Cyberbullying is not a well-studied phenomenon and its incidence is relative small as a percentage (well under 1%) of the total volume of social network messages and text messages sent every day. To try to detect cyberbullying is akin to looking for a needle in the haystack.

In the remaining paragraphs we describe our approach to this problem.
We lead off with a description of our data source, namely Ask.fm.
Ask.fm is a social network much used by teens. An appreciable amount of cyberbullying occurs on it. On Ask.fm, each user has a profile which he/she can set up initially and might change later. In addition, each user receives questions, and answers them. Questions can come from any other account, as private messages to this user. If this user chooses to answer a question, the question and answer both become public: all users on Ask.fm (and also outsiders) can view both. Most question are asked anonymously - perhaps 80% are anonymous. Only a minority of questions are actually questions; instead, most are declarative statements.
Our method of gathering data is the following. When you access the site Ask.fm, you are presented with links to a description of Ask.fm, the Safety Center, and a blog, and in addition, 18 user accounts. You may read the questions and answers in these user accounts, if you like. To gather a data file, we periodically, access Ask.fm, and for each of the 18 user accounts that Ask.fm shows us, we download the most recent 25 QA pairs. After we have a hundred thousand QA-pairs we run tests on the data.
A very small portion of questions and answers containing any cyberbullying. In order to have a data file that contains a larger portion of cyberbullying, we restricted our data to those questions and answers that contain profanity.

Once we have a preselected QA-pair containing profanity we endeavor to determine whether it constitutes invective or not. We annotate the profanity-containing data manually by in-lab human annotators to determine if the posting as a whole is: Positive/neutral, or Negative, or Strongly negative.

To develop a program that will detect strongly negative posts, we use methods from the branch of Computer Science called Machine Learning.

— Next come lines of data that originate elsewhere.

(* ===== verification/Errors.v ===== *)
(** * Failures (crates/backend-core/src/error.rs)

    The stable persistence and application error values. *)
From S2P Require Import Prelude.

Inductive PersistenceError :=
| PNotFound
| HistoryExpired
| UniqueViolation (constraint : string)
| ForeignKeyViolation (constraint : string)
| CheckViolation (constraint : string)
| Busy (retry_after : option Z)
| Unavailable (message : string)
| CorruptData (message : string)
| PInternal (message : string).

Inductive ApplicationError :=
| DeviceCommunication (message : string)
| NotFound (message : string)
| Conflict (message : string)
| InvalidInput (message : string)
| InvalidOperation (message : string)
| Unauthorized
| Forbidden (message : string)
| Authentication (message : string)
| Persistence (error : PersistenceError)
| Internal (message : string).

(** The texts of the errors. *)
Definition persistence_text (e : PersistenceError) : string :=
  match e with
  | PNotFound => "resource was not found"
  | HistoryExpired => "requested metric history is outside the retained range"
  | UniqueViolation c => "unique constraint violated: " +:+ c
  | ForeignKeyViolation c => "foreign-key constraint violated: " +:+ c
  | CheckViolation c => "check constraint violated: " +:+ c
  | Busy _ => "database is busy"
  | Unavailable m => "database is unavailable: " +:+ m
  | CorruptData m => "database returned corrupt data: " +:+ m
  | PInternal m => "internal persistence failure: " +:+ m
  end.
Definition application_text (e : ApplicationError) : string :=
  match e with
  | DeviceCommunication m | NotFound m | Conflict m | InvalidInput m | InvalidOperation m | Forbidden m
  | Authentication m | Internal m => m
  | Unauthorized => "Unauthorized"
  | Persistence e => persistence_text e
  end.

Using Machine Learning to develop an application program (called a "machine") to detect strongly negative posts: It is common to speak of "training the machine". A large amount of labeled data is required to train the machine --- data that has been labeled as "strongly negative" or "not strongly negative". Obtaining this labeled data is a several step process. First: in-house annotation of several hundred QA pairs by each of our five team members. Each post is annotated twice, followed by a third time for posts where the first two annotators disagreed. The resulting data is called "gold data", since it supposedly is correctly labeled. To build up to a much larger labeled data file: we need to use external annotators: crowdsourcing.
There are several crowdsourcing sites on the Internet; the Amazon Mechanical Turk and CrowdFlower are two such. We use CrowdFlower to build up to a large labeled data file. Crowdflower annotators are English speaking people living outside the U.S. who are willing to do this type of task for very small pay.

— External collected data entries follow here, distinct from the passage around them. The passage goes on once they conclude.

Record AlertRow := {
  al_tenant : string; al_device : string; al_rule : option string; al_id : string; al_status : string;
}.
Record RuleStore := {
  (** devices joined with their assigned contract's blueprint: (tenant, device) *)
  device_targets : gmap (string * string) (option Z * option string);
  (** enabled rules, by (tenant, id) *)
  enabled_rules : gset (string * string);
  alert_rows : list AlertRow;
  rule_cooldowns : gmap RuleDeviceKey Z;
  rule_zone_entries : gmap RuleDeviceKey Z;
}.
(** [and_utc().timestamp_micros()] and [row::datetime]. *)
Definition timestamp_micros (t : NaiveDateTime) : Z := t / 1000.
Definition datetime `{!ChronoMicros} (micros : Z) : result PersistenceError NaiveDateTime :=
  if micros_in_range micros then Ok (micros * 1000)
  else Err (CorruptData ("invalid UTC timestamp in database: " +:+ int_to_string micros)).
(** [row::i32]. *)
Definition narrow_i32 (v : Z) (column : string) : result PersistenceError Z :=
  if Int.in_i32 v then Ok v
  else Err (CorruptData (column +:+ " is outside the supported i32 range")).

(** [upsert_cooldown]: ON CONFLICT keeps the later of the two times. *)
Definition upsert_cooldown (m : gmap RuleDeviceKey Z) (key : RuleDeviceKey) (fired_at : Z) : gmap RuleDeviceKey Z :=
  <[key := match m !! key with Some old => Z.max old fired_at | None => fired_at end]> m.
Definition write_cooldown (m : gmap RuleDeviceKey Z) (c : CooldownRecord) : gmap RuleDeviceKey Z :=
  upsert_cooldown m (cd_tenant c, cd_rule c, cd_device c) (timestamp_micros (last_fired_at c)).
Definition write_zone_entry (m : gmap RuleDeviceKey Z) (e : ZoneEntryMutation) : gmap RuleDeviceKey Z :=
  let key := (ze_tenant e, ze_rule e, ze_device e) in
  match ze_entered_at e with
  | Some time => <[key := timestamp_micros time]> m
  | None => delete key m
  end.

We use the gold data to judge the quality of the annotations of the CF workers.
Those whose score on the gold data is low are not allowed to continue. The gold data is hidden amidst the rest of the data, and the workers learn which posts are gold data (and what the correct response is) only after labeling a gold post.
Steps we are using to develop such a program are the following:
1. Collect data from the selected social network.
2. Delete QA pairs not containing any words on our list of profanities.
3. Perform in-lab annotations and preparation of small gold standard data.
4. Use the gold data as the quality control measure to annotate a larger sample of data by using CrowdFlower.
5. Make changes in the guidelines based on the contributors' comments.
6. Iterate over Steps 4 and 5 as needed, until we have a large sample of annotated data.
7. Use Machine Learning approaches to find patterns of abusive messages.
The goal of this machine learning process is a system that is sufficiently reliable in its labeling of messages, which can be deployed on a social network to generate popups to discourage cyberbullying.